» ABOUT THIS EXERCISE
Pick each line containing the word "simpl" out of the data below.

######

(** ** Names of options *)

Lemma eq_lit a b : eq_str (lit a) (lit b) = String.eqb a b.
Proof.
  destruct (String.eqb_spec a b) as [->|H]; [apply eq_str_refl|]. apply eq_str_false. intros E. by apply lit_inj in E.
Qed.

(** Decides a condition on the name of an option, one of finitely many. *)
Lemma one_of_cases (P : str → Prop) s names : one_of s names = true → Forall (λ n, P (lit n)) names → P s.
Proof. intros H Hall. apply one_of_true in H as (n & Hn & ->). rewrite Forall_forall in Hall. by apply Hall. Qed.

Ltac by_name H := match type of H with one_of ?k _ = true => pattern k; refine (one_of_cases _ _ _ H _) end.

Definition value_names : list string := ["-c"; "--port"; "-n"; "--apply"; "-g"; "-p"].
Definition override_names : list string := ["--override-script"; "--override-arg"; "--override-timeout-ms"].
Definition boolean_names : list string := ["--foreground"; "-f"; "--no-follow"; "-d"; "--clear"; "--no-override"].

Lemma takes_value_name p k : takes_value p k = true → override_flag k = true ∨ one_of k value_names = true.
Proof.
  unfold takes_value. destruct (override_flag k) eqn:Ho; [by left|]. simpl. right. revert H.
  destruct (eq_str k (lit "-c")) eqn:E1; [by apply eq_str_true in E1 as ->|].
  destruct (eq_str k (lit "--port")) eqn:E2; [by apply eq_str_true in E2 as ->|].
  destruct (eq_str k (lit "-n")) eqn:E3; [by apply eq_str_true in E3 as ->|].
  destruct (eq_str k (lit "--apply")) eqn:E4; [by apply eq_str_true in E4 as ->|].
  destruct (one_of k ["-g"; "-p"]) eqn:E5; [|done]. intros _. by_name E5. by repeat constructor.
Qed.

Lemma boolean_name p k : boolean p k = true → one_of k boolean_names = true.
Proof.
  unfold boolean.
  destruct (eq_str k (lit "--foreground")) eqn:E1; [by apply eq_str_true in E1 as ->|].
  destruct (one_of k ["-f"; "--no-follow"]) eqn:E2; [intros _; by_name E2; by repeat constructor|].
  destruct (eq_str k (lit "-d")) eqn:E3; [by apply eq_str_true in E3 as ->|].
  destruct (eq_str k (lit "--clear")) eqn:E4; [by apply eq_str_true in E4 as ->|].
  by destruct (eq_str k (lit "--no-override")) eqn:E5; [apply eq_str_true in E5 as ->|].
Qed.

(** The names of options start with a dash, and none holds an equals sign or is an alias. *)
Definition plain_name (k : str) : Prop := dashed k = true ∧ split_token k = (k, None) ∧ normalize k = k ∧
  one_of k ["--override-dump-yaml"; "--override-dump-json"] = false.

Lemma plain_names k : one_of k (["--json"%string; "--no-color"%string] ++ value_names ++ override_names ++ boolean_names) = true → plain_name k.
Proof. intros H. by_name H. repeat constructor; vm_compute; reflexivity. Qed.

Lemma one_of_app s a b : one_of s (a ++ b) = one_of s a || one_of s b.
Proof. unfold one_of. by rewrite existsb_app. Qed.

Ltac off c H := destruct c eqn:H; [try done; exfalso; revert H|].

Lemma not_dashed_names s names : dashed s = false → Forall (λ n, dashed (lit n) = true) names → one_of s names = false.
Proof.
  intros Hs Hn. apply not_true_iff_false. intros H. apply one_of_true in H as (n & Hin & ->).
  rewrite Forall_forall in Hn. by rewrite Hn in Hs.
Qed.

Lemma dashed_cons c s : dashed (c :: s) = bool_decide (45 = c).
Proof. unfold dashed, starts_with. change (strip_prefix [45] (c :: s)) with (if 45 =? c then Some s else None). destruct (Z.eqb_spec 45 c); case_bool_decide; first [reflexivity|congruence]. Qed.

(** An operand is not an option, with or without a value behind an equals sign. *)
Lemma operand_not_option p t : dashed t = false →
  let n := normalize (split_token t).1 in
  one_of n ["--json"; "--no-color"] = false ∧ one_of n ["--override-dump-yaml"; "--override-dump-json"] = false ∧
  override_flag n = false ∧ takes_value p n = false ∧ boolean p n = false.
Proof.
  intros Ht n. assert (dashed n = false) as Hn.
  { assert (dashed (split_token t).1 = false) as Hs.
    { unfold split_token. destruct (split_once 61 t) as [[a b]|] eqn:E; [|done]. apply split_once_Some in E as [-> _]. simpl.
      destruct a as [|c a]; [done|]. change ((c :: a) ++ 61 :: b) with (c :: (a ++ 61 :: b)) in Ht. rewrite dashed_cons in Ht. by rewrite dashed_cons. }
    unfold n, normalize. destruct (eq_str _ (lit "--config")) eqn:E1; [by apply eq_str_true in E1; rewrite E1 in Hs|].
    by destruct (eq_str _ (lit "--follow")) eqn:E2; [apply eq_str_true in E2; rewrite E2 in Hs|]. }
  assert (override_flag n = false) as Ho by (apply not_dashed_names; [done|by repeat constructor]).
  split_and!; [apply not_dashed_names; [done|by repeat constructor]..|done| |].
  - apply not_true_iff_false. intros H. apply takes_value_name in H as [H|H]; [congruence|].
    rewrite not_dashed_names in H; [done..|by repeat constructor].
  - apply not_true_iff_false. intros H. apply boolean_name in H.
    rewrite not_dashed_names in H; [done..|by repeat constructor].
Qed.
Definition setCurrentWord (v : option Word) (s : State) : State :=
  {| currentRound := currentRound s; currentType := currentType s;
    currentWord := v; matchingLeft := matchingLeft s;
    matchingRight := matchingRight s; matchingPairs := matchingPairs s;
    selectedLeft := selectedLeft s; typingInput := typingInput s;
    typingFeedback := typingFeedback s; sentenceBlocks := sentenceBlocks s;
    userSentence := userSentence s; sentenceFeedback := sentenceFeedback s;
    listeningOptions := listeningOptions s;
    listeningFeedback := listeningFeedback s;
    selectedOption := selectedOption s |}.

Definition setMatchingLeft (v : list Word) (s : State) : State :=
  {| currentRound := currentRound s; currentType := currentType s;
    currentWord := currentWord s; matchingLeft := v;
    matchingRight := matchingRight s; matchingPairs := matchingPairs s;
    selectedLeft := selectedLeft s; typingInput := typingInput s;
    typingFeedback := typingFeedback s; sentenceBlocks := sentenceBlocks s;
    userSentence := userSentence s; sentenceFeedback := sentenceFeedback s;
    listeningOptions := listeningOptions s;
    listeningFeedback := listeningFeedback s;
    selectedOption := selectedOption s |}.

Definition setMatchingRight (v : list RightItem) (s : State) : State :=
  {| currentRound := currentRound s; currentType := currentType s;
    currentWord := currentWord s; matchingLeft := matchingLeft s;
    matchingRight := v; matchingPairs := matchingPairs s;
    selectedLeft := selectedLeft s; typingInput := typingInput s;
    typingFeedback := typingFeedback s; sentenceBlocks := sentenceBlocks s;
    userSentence := userSentence s; sentenceFeedback := sentenceFeedback s;
    listeningOptions := listeningOptions s;
    listeningFeedback := listeningFeedback s;
    selectedOption := selectedOption s |}.

Definition setMatchingPairs (v : list str) (s : State) : State :=
  {| currentRound := currentRound s; currentType := currentType s;
    currentWord := currentWord s; matchingLeft := matchingLeft s;
    matchingRight := matchingRight s; matchingPairs := v;
    selectedLeft := selectedLeft s; typingInput := typingInput s;
    typingFeedback := typingFeedback s; sentenceBlocks := sentenceBlocks s;
    userSentence := userSentence s; sentenceFeedback := sentenceFeedback s;
    listeningOptions := listeningOptions s;
    listeningFeedback := listeningFeedback s;
    selectedOption := selectedOption s |}.

Definition setSelectedLeft (v : option str) (s : State) : State :=
  {| currentRound := currentRound s; currentType := currentType s;
    currentWord := currentWord s; matchingLeft := matchingLeft s;
    matchingRight := matchingRight s; matchingPairs := matchingPairs s;
    selectedLeft := v; typingInput := typingInput s;
    typingFeedback := typingFeedback s; sentenceBlocks := sentenceBlocks s;
    userSentence := userSentence s; sentenceFeedback := sentenceFeedback s;
    listeningOptions := listeningOptions s;
    listeningFeedback := listeningFeedback s;
    selectedOption := selectedOption s |}.

Definition setTypingInput (v : str) (s : State) : State :=
  {| currentRound := currentRound s; currentType := currentType s;
    currentWord := currentWord s; matchingLeft := matchingLeft s;
    matchingRight := matchingRight s; matchingPairs := matchingPairs s;
    selectedLeft := selectedLeft s; typingInput := v;
    typingFeedback := typingFeedback s; sentenceBlocks := sentenceBlocks s;
    userSentence := userSentence s; sentenceFeedback := sentenceFeedback s;
    listeningOptions := listeningOptions s;
    listeningFeedback := listeningFeedback s;
    selectedOption := selectedOption s |}.

Definition setTypingFeedback (v : Feedback) (s : State) : State :=
  {| currentRound := currentRound s; currentType := currentType s;
    currentWord := currentWord s; matchingLeft := matchingLeft s;
    matchingRight := matchingRight s; matchingPairs := matchingPairs s;
    selectedLeft := selectedLeft s; typingInput := typingInput s;
    typingFeedback := v; sentenceBlocks := sentenceBlocks s;
    userSentence := userSentence s; sentenceFeedback := sentenceFeedback s;
    listeningOptions := listeningOptions s;
    listeningFeedback := listeningFeedback s;
    selectedOption := selectedOption s |}.

Definition setSentenceBlocks (v : list Block) (s : State) : State :=
  {| currentRound := currentRound s; currentType := currentType s;
    currentWord := currentWord s; matchingLeft := matchingLeft s;
    matchingRight := matchingRight s; matchingPairs := matchingPairs s;
    selectedLeft := selectedLeft s; typingInput := typingInput s;
    typingFeedback := typingFeedback s; sentenceBlocks := v;
    userSentence := userSentence s; sentenceFeedback := sentenceFeedback s;
    listeningOptions := listeningOptions s;
    listeningFeedback := listeningFeedback s;
    selectedOption := selectedOption s |}.

Definition setUserSentence (v : list Block) (s : State) : State :=
  {| currentRound := currentRound s; currentType := currentType s;
    currentWord := currentWord s; matchingLeft := matchingLeft s;
    matchingRight := matchingRight s; matchingPairs := matchingPairs s;
    selectedLeft := selectedLeft s; typingInput := typingInput s;
    typingFeedback := typingFeedback s; sentenceBlocks := sentenceBlocks s;
    userSentence := v; sentenceFeedback := sentenceFeedback s;
    listeningOptions := listeningOptions s;
    listeningFeedback := listeningFeedback s;
    selectedOption := selectedOption s |}.

Definition setSentenceFeedback (v : Feedback) (s : State) : State :=
  {| currentRound := currentRound s; currentType := currentType s;
    currentWord := currentWord s; matchingLeft := matchingLeft s;
    matchingRight := matchingRight s; matchingPairs := matchingPairs s;
    selectedLeft := selectedLeft s; typingInput := typingInput s;
    typingFeedback := typingFeedback s; sentenceBlocks := sentenceBlocks s;
    userSentence := userSentence s; sentenceFeedback := v;
    listeningOptions := listeningOptions s;
    listeningFeedback := listeningFeedback s;
    selectedOption := selectedOption s |}.

Definition setListeningOptions (v : list Word) (s : State) : State :=
  {| currentRound := currentRound s; currentType := currentType s;
    currentWord := currentWord s; matchingLeft := matchingLeft s;
    matchingRight := matchingRight s; matchingPairs := matchingPairs s;
    selectedLeft := selectedLeft s; typingInput := typingInput s;
    typingFeedback := typingFeedback s; sentenceBlocks := sentenceBlocks s;
    userSentence := userSentence s; sentenceFeedback := sentenceFeedback s;
    listeningOptions := v; listeningFeedback := listeningFeedback s;
    selectedOption := selectedOption s |}.

Definition setListeningFeedback (v : Feedback) (s : State) : State :=
  {| currentRound := currentRound s; currentType := currentType s;
    currentWord := currentWord s; matchingLeft := matchingLeft s;
    matchingRight := matchingRight s; matchingPairs := matchingPairs s;
    selectedLeft := selectedLeft s; typingInput := typingInput s;
    typingFeedback := typingFeedback s; sentenceBlocks := sentenceBlocks s;
    userSentence := userSentence s; sentenceFeedback := sentenceFeedback s;
    listeningOptions := listeningOptions s; listeningFeedback := v;
    selectedOption := selectedOption s |}.

Definition setSelectedOption (v : option str) (s : State) : State :=
  {| currentRound := currentRound s; currentType := currentType s;
    currentWord := currentWord s; matchingLeft := matchingLeft s;
    matchingRight := matchingRight s; matchingPairs := matchingPairs s;
    selectedLeft := selectedLeft s; typingInput := typingInput s;
    typingFeedback := typingFeedback s; sentenceBlocks := sentenceBlocks s;
    userSentence := userSentence s; sentenceFeedback := sentenceFeedback s;
    listeningOptions := listeningOptions s;
    listeningFeedback := listeningFeedback s; selectedOption := v |}.

(** The outcomes of [Math.random] consumed by one call of [setupRound]. *)
Record Draws := {
  dType : nat;          (* for [types[Math.floor(Math.random() * 4)]] *)
  dWord : nat;          (* for [words[Math.floor(Math.random() * n)]] *)
  dCoin : nat → bool;   (* [Math.random() > 0.5] at the k-th mapped word *)
  dLen : nat → nat;     (* [Math.floor(Math.random() * 3)] at the k-th chunk *)
  dSeed1 : nat;         (* the first shuffle of the branch *)
  dSeed2 : nat;         (* the second shuffle of the branch *)
}.

(** The component together with what outlives a render: the timers the
    browser holds and the calls of [onExit] the application received.
    A pending timer is the [handleNext] closure handed to [setTimeout],
    that is, the [currentRound] of the render that created it; the delays
    (1000 or 1500 ms) only decide the order in which timers fire.  The
    500 ms timers that remove the shake animation touch a CSS class only
    and are left out.  [onExit] is [handleGoHome] of the application, which
    leaves the quiz screen: the component is unmounted and React drops
    later updates of its state. *)
Record World := {
  ui : State;
  mounted : bool;
  timers : list nat;
  exits : nat;
}.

######

» RESPONSE BELOW
  unfold takes_value. destruct (override_flag k) eqn:Ho; [by left|]. simpl. right. revert H.
    { unfold split_token. destruct (split_once 61 t) as [[a b]|] eqn:E; [|done]. apply split_once_Some in E as [-> _]. simpl.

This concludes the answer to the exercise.